Task to complete:
Between the line containing "else if MaxChainIDLen" and the line containing "inr err end" lies a run of lines; give that run again exactly, with both of those lines, and nothing else from the entries below.

Given information:
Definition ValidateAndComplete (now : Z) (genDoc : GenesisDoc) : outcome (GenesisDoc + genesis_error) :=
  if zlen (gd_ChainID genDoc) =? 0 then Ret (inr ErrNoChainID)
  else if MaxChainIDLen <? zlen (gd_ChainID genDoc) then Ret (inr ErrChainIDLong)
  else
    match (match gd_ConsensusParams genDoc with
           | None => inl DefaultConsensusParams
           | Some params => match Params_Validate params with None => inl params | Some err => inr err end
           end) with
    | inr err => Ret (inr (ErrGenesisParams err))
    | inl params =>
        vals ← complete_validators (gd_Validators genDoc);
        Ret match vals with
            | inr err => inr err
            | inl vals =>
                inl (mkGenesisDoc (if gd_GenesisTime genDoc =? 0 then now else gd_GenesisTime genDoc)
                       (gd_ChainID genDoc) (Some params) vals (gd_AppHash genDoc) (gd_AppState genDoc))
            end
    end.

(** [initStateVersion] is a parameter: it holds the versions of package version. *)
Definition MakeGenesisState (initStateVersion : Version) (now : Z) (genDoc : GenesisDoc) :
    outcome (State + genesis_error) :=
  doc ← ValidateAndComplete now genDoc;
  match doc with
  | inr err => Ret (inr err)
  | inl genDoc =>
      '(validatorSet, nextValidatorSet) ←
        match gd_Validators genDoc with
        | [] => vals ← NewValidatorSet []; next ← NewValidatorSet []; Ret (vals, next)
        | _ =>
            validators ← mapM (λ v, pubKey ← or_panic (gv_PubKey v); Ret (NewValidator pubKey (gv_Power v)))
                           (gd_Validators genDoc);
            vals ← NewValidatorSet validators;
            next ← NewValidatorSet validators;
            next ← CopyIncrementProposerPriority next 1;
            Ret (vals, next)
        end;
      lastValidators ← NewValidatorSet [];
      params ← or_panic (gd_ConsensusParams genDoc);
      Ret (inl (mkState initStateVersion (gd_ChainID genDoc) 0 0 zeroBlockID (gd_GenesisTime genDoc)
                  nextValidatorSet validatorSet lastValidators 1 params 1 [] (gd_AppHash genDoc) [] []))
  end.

The answer:
  else if MaxChainIDLen <? zlen (gd_ChainID genDoc) then Ret (inr ErrChainIDLong)
  else
    match (match gd_ConsensusParams genDoc with
           | None => inl DefaultConsensusParams
           | Some params => match Params_Validate params with None => inl params | Some err => inr err end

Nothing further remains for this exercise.